Stored data
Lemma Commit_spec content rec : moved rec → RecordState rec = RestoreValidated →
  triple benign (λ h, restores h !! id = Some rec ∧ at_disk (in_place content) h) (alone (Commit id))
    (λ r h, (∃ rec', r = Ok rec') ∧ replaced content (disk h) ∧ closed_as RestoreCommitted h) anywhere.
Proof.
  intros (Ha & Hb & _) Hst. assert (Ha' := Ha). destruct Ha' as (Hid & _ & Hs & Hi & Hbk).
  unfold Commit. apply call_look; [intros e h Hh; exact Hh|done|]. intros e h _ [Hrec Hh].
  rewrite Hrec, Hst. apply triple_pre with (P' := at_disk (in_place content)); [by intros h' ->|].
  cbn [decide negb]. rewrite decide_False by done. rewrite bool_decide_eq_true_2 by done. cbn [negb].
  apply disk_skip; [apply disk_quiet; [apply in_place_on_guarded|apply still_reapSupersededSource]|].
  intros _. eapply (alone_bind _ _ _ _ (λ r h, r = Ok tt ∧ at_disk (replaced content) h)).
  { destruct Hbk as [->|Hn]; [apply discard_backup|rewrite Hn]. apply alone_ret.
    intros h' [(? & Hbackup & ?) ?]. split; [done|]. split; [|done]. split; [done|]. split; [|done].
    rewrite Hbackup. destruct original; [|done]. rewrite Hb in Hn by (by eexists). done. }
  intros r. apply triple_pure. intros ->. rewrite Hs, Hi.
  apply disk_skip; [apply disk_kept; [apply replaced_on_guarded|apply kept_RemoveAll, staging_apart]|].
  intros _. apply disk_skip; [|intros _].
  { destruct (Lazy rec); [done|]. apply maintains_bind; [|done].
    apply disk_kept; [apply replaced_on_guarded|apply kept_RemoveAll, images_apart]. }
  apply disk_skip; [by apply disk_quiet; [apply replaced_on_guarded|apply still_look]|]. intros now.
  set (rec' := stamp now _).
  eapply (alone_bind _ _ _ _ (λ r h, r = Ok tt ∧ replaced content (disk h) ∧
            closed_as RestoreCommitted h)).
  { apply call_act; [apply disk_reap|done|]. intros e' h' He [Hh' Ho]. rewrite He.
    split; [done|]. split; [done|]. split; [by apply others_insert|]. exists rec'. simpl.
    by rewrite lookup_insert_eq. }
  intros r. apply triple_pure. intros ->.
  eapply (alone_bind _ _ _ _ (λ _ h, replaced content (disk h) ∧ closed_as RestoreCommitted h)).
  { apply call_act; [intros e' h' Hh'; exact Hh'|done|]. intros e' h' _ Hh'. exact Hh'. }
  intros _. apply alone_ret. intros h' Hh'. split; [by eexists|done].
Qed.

◆ The problem ◆
Each line above that carries the string "eexists" has to be returned.

◆ Solution ◆
    rewrite Hbackup. destruct original; [|done]. rewrite Hb in Hn by (by eexists). done. }
  intros _. apply alone_ret. intros h' Hh'. split; [by eexists|done].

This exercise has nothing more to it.